Jamice advised how to wash curly hair: “I would never put a shampoo cap on patients with curly hair. However, if you are in a pinch, take shampoo and add baby oil to it before washing the patient’s hair. Afterward, put more baby oil in the patient’s hair. If baby oil or conditioner is not available, you could use Vaseline. Something is better than nothing.”
Like hair, different skin types need to be moisturized in different ways. Typically, you’ll treat someone’s skin the same way you would treat their scalp. If someone has a naturally dry scalp, there is a good chance that their skin will also be naturally dry. Especially after bathing, skin can get very dry, so it is a good idea to offer lotion to your patients.
“If we do not comprehend how to take care of the most basic of needs, how can we expect patients to trust that we understand how to take care of their more complex health issues?” Haggarty said.
Even though nurses are trained to care for every type of patient, there may be situations where it is difficult to determine what type of care a person needs. Furthermore, it may be difficult to accommodate some personal cultural desires while providing personal care. For example, a patient may not want to bathe using a certain type of soap. Nurses must learn how to balance cultural competence and the necessary skills to care for a patient while also acting as advocates for patients to ensure that healthcare facilities have a diverse supply of hygiene products to accommodate the needs of their diverse patient population
The L.E.A.R.N. model is one way to practice cultural competence.
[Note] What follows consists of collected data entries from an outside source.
(** Create keeps a consistent store consistent. *)
Theorem create_consistent (item_type_id user now : Z) (db : Store) :
  consistent db ->
  consistent (after (create_mnk_session item_type_id user now) db).
Proof.
  intros (Hav & H1 & PK). unfold after.
  destruct (filter (available_of_type item_type_id) (items db)) as [|first rest] eqn:Hf.
  - rewrite (create_unavailable item_type_id user now db Hf). now repeat split.
  - rewrite (create_available item_type_id user now db first rest Hf). cbn [snd].
    assert (Hfirst : In first (items db) /\ available_of_type item_type_id first = true).
    { apply filter_In. rewrite Hf. now left. }
    destruct Hfirst as [Hin Hty].
    assert (Hfree : holders (i_id first) db = 0%nat).
    { apply not_held_no_holder.
      pose proof (proj1 (availability_spec db) Hav first Hin) as E.
      unfold available_of_type in Hty. apply andb_prop in Hty. destruct Hty as [_ Ha].
      apply Bool.eqb_prop in Ha. rewrite Ha in E.
      destruct (held (i_id first) db); [discriminate E | reflexivity]. }
    split; [|split].
    + apply availability_spec. intros it' Hit'.
      unfold created in Hit'. cbn [items] in Hit'.
      apply in_update_rows in Hit'. destruct Hit' as (it & Hit & ->).
      rewrite held_holders.
      destruct (has_item_id (i_id first) it) eqn:E.
      * cbn [set_available i_id i_is_available]. unfold has_item_id in E.
        apply Z.eqb_eq in E. rewrite holders_created, E, Hfree, Z.eqb_refl.
        reflexivity.
      * rewrite holders_created. unfold has_item_id in E.
        rewrite Z.eqb_sym, E. cbn [one_if]. rewrite Nat.add_0_r, <- held_holders.
        exact (proj1 (availability_spec db) Hav it Hit).
    + intro id. rewrite holders_created.
      destruct (i_id first =? id) eqn:E; cbn [one_if].
      * apply Z.eqb_eq in E. subst id. rewrite Hfree. lia.
      * rewrite Nat.add_0_r. apply H1.
    + unfold session_pk, created. cbn [sessions]. rewrite map_app. cbn [map].
      apply NoDup_snoc; [exact PK|]. cbn [new_session s_id].
      intro H. apply fresh_id_above in H. lia.
Qed.

(** The holders of an item once the columns [c] are written to session
    [s]. *)
Lemma holders_written (item_id id : Z) (c : Columns) (db db' : Store)
  (s : mnkSession) :
  session_pk db ->
  session_of id db = Some s ->
  sessions db' = update_rows (has_session_id id) (setattrs c) (sessions db) ->
  (holders item_id db' + one_if (holds item_id s)
   = holders item_id db + one_if (holds item_id (setattrs c s)))%nat.
Proof.
  intros PK Hs E. unfold holders. rewrite E.
  now apply count_update_row.
Qed.

Lemma written_pk (id : Z) (c : Columns) (db db' : Store) :
  session_pk db ->
  sessions db' = update_rows (has_session_id id) (setattrs c) (sessions db) ->
  session_pk db'.
Proof.
  unfold session_pk. intros PK E. now rewrite E, update_rows_ids.
Qed.

(** Start of a session that is RESERVED, ACTIVE or OVERDUE keeps a
    consistent store consistent. *)
Theorem start_consistent (session_id user now : Z) (db : Store) (s : mnkSession) :
  consistent db ->
  session_of session_id db = Some s ->
  non_terminal (s_status s) = true ->
  consistent (after (start_mnk_session session_id user now) db).
Proof.
  intros (Hav & H1 & PK) Hs Hnt. unfold after.
  assert (Hid : s_id s = session_id) by (now apply find_has_id in Hs).
  rewrite (start_found session_id user now db s Hs). cbn [snd].
  assert (Hss : sessions (started s user now db)
                = update_rows (has_session_id session_id)
                    (setattrs (start_columns user now)) (sessions db)).
  { unfold started. cbn [sessions]. now rewrite Hid. }
  assert (Hsame : forall id, holders id (started s user now db) = holders id db).
  { intro id.
    pose proof (holders_written id session_id (start_columns user now) db
                  (started s user now db) s PK Hs Hss) as E.
    assert (Eh : holds id (setattrs (start_columns user now) s) = holds id s).
    { unfold holds. cbn [setattrs s_item_id s_status written start_columns c_status
                          non_terminal]. now rewrite Hnt. }
    rewrite Eh in E. lia. }
  split; [|split].
  - apply availability_spec. intros it Hit. rewrite held_holders, Hsame, <- held_holders.
    exact (proj1 (availability_spec db) Hav it Hit).
  - intro id. rewrite Hsame. apply H1.
  - exact (written_pk session_id _ db _ PK Hss).
Qed.

(** The items once the expiry check of a RESERVED session has run. *)
Lemma items_after_expiration (session_id : Z) (db : Store) (s : mnkSession) :
  session_pk db ->
  session_of session_id db = Some s ->
  s_status s = RESERVED ->
  items (after (check_session_expiration session_id) db)
  = update_rows (has_item_id (s_item_id s)) (set_available true) (items db).
Proof.
  intros PK Hs Hst.
  unfold after, check_session_expiration, bind, mnkSession_query.
  rewrite (filter_by_pk session_id (sessions db) s PK Hs).
  cbn [one_or_none ret]. rewrite Hst. cbn [RentStatus_eqb].
  unfold mnkSession_update. rewrite Hs.
  unfold Item_update, item_of. cbn [items].
  destruct (find (has_item_id (s_item_id s)) (items db)) eqn:E; [reflexivity|].
  cbn [snd items]. symmetry. apply update_rows_absent.
  exact (find_none _ _ E).
Qed.

(** What is left of the holders of an item when session [s], which holds
    its item, is written into a terminal status. *)
Lemma holders_released (item_id id : Z) (c : Columns) (db db' : Store)
  (s : mnkSession) :
  one_holder db ->
  session_pk db ->
  session_of id db = Some s ->
  non_terminal (s_status s) = true ->
  non_terminal (s_status (setattrs c s)) = false ->
  sessions db' = update_rows (has_session_id id) (setattrs c) (sessions db) ->
  holders item_id db'
  = (if s_item_id s =? item_id then 0%nat else holders item_id db).
Proof.
  intros H1 PK Hs Hnt Hter E.
  pose proof (holders_written item_id id c db db' s PK Hs E) as Hw.
  unfold holds in Hw. rewrite setattrs_item_id, Hnt, Hter in Hw.
  rewrite andb_true_r, andb_false_r in Hw. cbn [one_if] in Hw.
  specialize (H1 item_id).
  destruct (s_item_id s =? item_id); cbn [one_if] in Hw; lia.
Qed.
You should:
- L: Listen to the patient’s perception of the problem. You should allow your patients to explain their side of the problem and what they want you to do. Even if you do not agree with them, you should try putting yourself in their shoes. Showing that you are willing to listen can go a long way in helping your patient.
- E: Explain your perception of the problem. After you have listened to your patient, you should carefully explain the problem and what you need/want to do to help. Don’t use complicated terms and try to be sympathetic. If your patient interrupts, try not to get frustrated.
- A: Acknowledge and discuss differences and similarities. Try to find some common ground before you address the differences. If you can show your patient that you are on their side, they may be more willing to cooperate with you. Identify where there may be differences and try to pinpoint why these differences exist. This will show your patient that you have been listening.
- R: Recommend treatment. Once you have recognized key similarities and differences, recommend treatments that will allow you to accomplish what needs to get done while being respectful.
- N: Negotiate treatment. Work with your patient to see where you can both compromise, if possible. If you can work together, you will foster not only a healthy relationship with your patient but also further develop your cultural competence.
Ongoing education is key, and nurses should continuously ask themselves: “Do I have the cultural competence to provide top-quality care?”